ASSIGNMENT: Please quote exactly the lines below from the line containing "(** One iteration" to the line containing "bytes_at (contents (amr_file", both lines included, and nothing else.

THE DATA Start Marker

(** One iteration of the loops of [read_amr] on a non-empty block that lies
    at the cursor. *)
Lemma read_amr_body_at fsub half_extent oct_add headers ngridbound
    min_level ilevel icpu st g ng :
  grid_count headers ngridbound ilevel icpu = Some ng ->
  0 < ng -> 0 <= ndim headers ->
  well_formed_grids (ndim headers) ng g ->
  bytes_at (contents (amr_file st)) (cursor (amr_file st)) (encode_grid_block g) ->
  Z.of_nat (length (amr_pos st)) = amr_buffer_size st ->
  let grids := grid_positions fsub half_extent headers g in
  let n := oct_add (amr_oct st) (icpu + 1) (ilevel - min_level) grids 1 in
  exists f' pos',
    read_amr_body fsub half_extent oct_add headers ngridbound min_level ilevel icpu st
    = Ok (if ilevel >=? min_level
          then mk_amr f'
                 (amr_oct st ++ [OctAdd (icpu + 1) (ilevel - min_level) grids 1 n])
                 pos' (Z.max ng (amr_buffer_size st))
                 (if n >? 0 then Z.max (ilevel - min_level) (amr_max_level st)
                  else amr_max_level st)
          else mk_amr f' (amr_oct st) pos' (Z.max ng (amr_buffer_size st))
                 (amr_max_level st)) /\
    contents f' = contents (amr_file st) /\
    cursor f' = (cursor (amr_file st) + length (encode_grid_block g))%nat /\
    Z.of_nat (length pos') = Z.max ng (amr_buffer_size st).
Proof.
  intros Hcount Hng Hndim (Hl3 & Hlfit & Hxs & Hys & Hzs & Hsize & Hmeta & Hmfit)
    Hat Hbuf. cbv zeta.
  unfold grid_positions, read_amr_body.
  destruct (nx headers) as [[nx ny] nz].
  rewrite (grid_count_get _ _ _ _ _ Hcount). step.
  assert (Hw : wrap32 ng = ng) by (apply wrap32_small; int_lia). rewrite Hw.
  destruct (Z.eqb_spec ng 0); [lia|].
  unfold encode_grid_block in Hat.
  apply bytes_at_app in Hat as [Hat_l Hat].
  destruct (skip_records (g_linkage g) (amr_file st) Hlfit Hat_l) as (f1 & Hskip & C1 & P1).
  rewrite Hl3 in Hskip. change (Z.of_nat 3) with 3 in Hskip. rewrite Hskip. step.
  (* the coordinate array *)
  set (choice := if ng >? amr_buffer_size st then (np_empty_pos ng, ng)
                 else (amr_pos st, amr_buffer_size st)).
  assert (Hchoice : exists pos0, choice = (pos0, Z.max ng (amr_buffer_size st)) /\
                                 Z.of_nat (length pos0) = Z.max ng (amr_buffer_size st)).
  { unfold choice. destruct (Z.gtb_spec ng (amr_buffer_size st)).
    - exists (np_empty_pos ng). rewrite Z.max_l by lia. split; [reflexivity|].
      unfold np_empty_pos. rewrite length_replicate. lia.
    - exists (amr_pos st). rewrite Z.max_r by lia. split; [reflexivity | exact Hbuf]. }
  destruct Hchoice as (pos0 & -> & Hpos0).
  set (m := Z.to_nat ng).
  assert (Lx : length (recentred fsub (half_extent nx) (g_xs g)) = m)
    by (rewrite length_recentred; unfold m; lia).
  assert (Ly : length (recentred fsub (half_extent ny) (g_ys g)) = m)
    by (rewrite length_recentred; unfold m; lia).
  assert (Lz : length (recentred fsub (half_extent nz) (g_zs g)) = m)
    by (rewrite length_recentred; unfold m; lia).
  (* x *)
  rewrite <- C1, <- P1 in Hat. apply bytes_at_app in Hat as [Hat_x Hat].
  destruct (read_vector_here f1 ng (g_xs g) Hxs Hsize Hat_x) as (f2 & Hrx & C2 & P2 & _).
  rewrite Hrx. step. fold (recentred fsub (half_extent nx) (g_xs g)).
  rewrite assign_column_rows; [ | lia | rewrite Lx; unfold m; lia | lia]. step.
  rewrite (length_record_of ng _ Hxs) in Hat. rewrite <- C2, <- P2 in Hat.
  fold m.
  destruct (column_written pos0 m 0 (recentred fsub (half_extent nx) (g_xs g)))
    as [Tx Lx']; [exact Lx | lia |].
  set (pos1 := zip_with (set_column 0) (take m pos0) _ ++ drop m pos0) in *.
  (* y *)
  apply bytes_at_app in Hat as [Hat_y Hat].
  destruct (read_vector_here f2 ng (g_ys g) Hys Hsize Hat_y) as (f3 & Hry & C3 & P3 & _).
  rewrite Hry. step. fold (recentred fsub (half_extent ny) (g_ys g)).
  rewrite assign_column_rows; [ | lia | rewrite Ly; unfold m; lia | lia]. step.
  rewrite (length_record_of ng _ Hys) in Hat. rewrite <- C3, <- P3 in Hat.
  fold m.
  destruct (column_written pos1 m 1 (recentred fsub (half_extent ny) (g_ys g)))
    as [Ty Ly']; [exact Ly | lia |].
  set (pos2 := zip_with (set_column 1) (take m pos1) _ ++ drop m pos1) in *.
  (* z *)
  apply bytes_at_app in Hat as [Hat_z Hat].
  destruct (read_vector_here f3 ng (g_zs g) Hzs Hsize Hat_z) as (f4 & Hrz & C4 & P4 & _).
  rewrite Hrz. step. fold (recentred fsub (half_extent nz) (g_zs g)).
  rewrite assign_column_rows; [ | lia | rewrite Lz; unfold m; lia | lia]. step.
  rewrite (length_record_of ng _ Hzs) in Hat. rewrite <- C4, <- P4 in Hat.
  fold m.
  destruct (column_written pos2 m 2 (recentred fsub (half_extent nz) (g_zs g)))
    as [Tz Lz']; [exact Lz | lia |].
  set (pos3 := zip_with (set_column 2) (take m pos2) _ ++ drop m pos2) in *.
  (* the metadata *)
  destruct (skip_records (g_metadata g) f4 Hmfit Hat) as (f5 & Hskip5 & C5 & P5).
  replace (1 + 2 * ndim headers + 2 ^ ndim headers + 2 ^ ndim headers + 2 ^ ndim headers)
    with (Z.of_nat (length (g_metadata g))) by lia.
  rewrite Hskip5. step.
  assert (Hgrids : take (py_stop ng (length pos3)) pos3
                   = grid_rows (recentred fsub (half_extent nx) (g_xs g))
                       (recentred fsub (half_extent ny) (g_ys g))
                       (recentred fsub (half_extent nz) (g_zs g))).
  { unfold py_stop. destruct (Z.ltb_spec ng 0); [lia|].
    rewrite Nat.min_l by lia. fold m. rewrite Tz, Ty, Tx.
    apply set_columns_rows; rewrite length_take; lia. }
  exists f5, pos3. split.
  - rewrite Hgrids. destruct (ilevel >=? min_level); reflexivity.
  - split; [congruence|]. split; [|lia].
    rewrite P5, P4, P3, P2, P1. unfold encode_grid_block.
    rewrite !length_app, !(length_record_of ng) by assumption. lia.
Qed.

THE DATA End Marker
THE DATA Start Marker

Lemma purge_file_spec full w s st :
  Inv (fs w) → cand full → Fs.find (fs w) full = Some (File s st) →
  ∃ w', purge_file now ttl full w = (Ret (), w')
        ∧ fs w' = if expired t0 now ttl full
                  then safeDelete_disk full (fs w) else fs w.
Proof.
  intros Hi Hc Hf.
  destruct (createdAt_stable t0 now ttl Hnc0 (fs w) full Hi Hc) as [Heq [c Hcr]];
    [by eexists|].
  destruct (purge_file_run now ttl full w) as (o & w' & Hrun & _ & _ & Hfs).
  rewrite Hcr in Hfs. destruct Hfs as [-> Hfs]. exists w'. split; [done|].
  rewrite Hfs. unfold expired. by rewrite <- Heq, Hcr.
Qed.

THE DATA End Marker
THE DATA Start Marker

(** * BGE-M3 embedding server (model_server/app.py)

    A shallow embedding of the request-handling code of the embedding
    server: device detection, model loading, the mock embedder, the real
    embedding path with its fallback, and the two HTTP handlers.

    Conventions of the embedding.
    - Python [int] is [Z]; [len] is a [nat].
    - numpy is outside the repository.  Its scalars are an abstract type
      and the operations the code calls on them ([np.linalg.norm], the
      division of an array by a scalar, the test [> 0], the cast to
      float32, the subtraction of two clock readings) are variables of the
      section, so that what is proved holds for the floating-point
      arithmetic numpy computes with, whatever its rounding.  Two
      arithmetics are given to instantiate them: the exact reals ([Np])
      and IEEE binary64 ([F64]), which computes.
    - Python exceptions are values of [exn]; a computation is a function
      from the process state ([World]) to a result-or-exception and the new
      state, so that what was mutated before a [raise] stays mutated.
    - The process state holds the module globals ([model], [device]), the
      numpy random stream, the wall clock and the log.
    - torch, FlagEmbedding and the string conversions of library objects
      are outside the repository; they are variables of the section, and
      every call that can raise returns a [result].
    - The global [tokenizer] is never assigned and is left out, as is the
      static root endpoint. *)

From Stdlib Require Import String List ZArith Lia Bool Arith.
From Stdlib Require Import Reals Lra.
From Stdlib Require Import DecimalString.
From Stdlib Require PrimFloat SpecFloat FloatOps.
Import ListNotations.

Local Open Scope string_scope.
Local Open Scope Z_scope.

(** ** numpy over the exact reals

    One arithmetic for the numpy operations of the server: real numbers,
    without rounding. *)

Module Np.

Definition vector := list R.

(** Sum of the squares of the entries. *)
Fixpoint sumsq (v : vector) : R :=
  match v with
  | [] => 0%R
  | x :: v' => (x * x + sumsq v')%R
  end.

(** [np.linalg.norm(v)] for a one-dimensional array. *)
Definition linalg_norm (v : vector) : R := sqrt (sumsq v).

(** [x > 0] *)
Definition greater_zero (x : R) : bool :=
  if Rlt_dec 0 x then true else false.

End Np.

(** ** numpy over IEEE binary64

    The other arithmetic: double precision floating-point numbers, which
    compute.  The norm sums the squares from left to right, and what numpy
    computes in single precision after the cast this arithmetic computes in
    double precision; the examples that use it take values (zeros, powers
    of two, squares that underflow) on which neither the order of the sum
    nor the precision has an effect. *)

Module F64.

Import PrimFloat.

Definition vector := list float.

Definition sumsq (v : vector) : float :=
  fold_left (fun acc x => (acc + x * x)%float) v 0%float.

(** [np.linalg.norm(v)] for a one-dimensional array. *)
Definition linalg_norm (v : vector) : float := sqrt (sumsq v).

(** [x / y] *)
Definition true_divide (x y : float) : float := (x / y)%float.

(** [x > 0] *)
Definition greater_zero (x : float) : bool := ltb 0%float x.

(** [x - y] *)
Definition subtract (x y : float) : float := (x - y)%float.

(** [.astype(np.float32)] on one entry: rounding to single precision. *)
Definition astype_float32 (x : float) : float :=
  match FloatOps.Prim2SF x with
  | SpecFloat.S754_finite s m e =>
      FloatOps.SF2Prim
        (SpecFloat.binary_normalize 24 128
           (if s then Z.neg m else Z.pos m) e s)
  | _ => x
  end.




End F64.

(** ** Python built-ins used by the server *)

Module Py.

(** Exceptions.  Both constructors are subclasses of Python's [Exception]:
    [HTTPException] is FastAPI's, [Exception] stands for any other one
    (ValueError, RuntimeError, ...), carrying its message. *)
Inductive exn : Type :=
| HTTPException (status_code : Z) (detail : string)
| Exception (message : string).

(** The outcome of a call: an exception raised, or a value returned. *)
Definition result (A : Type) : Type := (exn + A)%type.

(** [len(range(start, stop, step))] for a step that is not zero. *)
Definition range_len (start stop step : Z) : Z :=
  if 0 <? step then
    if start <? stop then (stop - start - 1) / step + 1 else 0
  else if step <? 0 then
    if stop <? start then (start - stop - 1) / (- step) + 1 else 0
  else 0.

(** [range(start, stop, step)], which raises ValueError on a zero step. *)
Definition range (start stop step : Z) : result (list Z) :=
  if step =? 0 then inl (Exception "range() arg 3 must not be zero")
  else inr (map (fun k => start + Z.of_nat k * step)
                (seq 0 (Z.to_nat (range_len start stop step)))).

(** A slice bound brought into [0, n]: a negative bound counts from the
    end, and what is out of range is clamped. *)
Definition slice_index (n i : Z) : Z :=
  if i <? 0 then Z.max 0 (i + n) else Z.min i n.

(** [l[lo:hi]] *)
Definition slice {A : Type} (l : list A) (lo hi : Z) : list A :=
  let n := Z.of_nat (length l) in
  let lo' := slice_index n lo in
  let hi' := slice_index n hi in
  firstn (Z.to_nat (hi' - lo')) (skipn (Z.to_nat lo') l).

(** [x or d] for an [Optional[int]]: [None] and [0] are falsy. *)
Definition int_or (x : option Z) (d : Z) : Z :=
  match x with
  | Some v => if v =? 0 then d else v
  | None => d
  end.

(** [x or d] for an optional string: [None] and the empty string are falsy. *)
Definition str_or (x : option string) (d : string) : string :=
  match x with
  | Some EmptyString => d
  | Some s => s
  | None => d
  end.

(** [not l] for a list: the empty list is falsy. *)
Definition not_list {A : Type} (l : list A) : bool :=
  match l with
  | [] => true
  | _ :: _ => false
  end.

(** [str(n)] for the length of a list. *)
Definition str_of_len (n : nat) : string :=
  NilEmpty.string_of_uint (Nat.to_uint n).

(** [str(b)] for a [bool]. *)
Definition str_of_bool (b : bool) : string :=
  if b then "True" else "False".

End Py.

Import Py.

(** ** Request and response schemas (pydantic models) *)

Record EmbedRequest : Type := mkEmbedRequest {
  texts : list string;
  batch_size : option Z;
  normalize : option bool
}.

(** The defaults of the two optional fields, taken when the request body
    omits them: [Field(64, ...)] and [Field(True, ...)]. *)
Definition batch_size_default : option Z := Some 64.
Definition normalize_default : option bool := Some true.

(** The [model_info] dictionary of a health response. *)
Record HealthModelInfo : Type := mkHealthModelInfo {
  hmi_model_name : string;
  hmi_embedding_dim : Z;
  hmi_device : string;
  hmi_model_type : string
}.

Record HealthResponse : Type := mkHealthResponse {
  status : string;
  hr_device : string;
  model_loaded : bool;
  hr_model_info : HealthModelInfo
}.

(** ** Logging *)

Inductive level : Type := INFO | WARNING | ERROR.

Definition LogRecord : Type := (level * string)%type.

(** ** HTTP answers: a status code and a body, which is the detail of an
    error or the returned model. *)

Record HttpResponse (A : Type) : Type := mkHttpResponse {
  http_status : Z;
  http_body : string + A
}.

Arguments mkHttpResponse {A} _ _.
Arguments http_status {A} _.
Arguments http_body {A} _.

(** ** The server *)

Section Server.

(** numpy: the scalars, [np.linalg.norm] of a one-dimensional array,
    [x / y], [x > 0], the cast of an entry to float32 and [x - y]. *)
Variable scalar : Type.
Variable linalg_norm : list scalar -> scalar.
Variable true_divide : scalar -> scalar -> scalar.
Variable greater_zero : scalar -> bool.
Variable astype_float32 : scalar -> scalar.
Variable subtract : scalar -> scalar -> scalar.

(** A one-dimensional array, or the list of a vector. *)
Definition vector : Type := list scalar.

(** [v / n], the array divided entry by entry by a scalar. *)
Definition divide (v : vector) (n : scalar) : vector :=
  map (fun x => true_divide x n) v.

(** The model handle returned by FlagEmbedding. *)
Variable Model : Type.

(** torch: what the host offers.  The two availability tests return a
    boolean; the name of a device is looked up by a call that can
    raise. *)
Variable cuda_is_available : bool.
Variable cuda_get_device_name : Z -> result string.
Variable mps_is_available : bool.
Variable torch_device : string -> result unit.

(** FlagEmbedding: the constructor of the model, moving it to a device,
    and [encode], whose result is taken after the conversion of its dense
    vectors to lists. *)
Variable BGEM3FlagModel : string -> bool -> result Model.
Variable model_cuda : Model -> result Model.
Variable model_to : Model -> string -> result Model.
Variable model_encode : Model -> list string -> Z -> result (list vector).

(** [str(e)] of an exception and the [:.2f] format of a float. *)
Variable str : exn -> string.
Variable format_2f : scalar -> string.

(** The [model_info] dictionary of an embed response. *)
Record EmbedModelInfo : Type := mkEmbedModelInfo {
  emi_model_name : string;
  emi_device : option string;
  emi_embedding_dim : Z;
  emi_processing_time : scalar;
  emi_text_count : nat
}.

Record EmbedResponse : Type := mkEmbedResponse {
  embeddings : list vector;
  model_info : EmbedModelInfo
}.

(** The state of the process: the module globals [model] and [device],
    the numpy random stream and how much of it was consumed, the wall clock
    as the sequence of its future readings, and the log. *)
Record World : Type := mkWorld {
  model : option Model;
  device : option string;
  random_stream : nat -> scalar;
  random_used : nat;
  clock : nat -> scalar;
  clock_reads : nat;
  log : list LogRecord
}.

THE DATA End Marker

ANSWER:
(** One iteration of the loops of [read_amr] on a non-empty block that lies
    at the cursor. *)
Lemma read_amr_body_at fsub half_extent oct_add headers ngridbound
    min_level ilevel icpu st g ng :
  grid_count headers ngridbound ilevel icpu = Some ng ->
  0 < ng -> 0 <= ndim headers ->
  well_formed_grids (ndim headers) ng g ->
  bytes_at (contents (amr_file st)) (cursor (amr_file st)) (encode_grid_block g) ->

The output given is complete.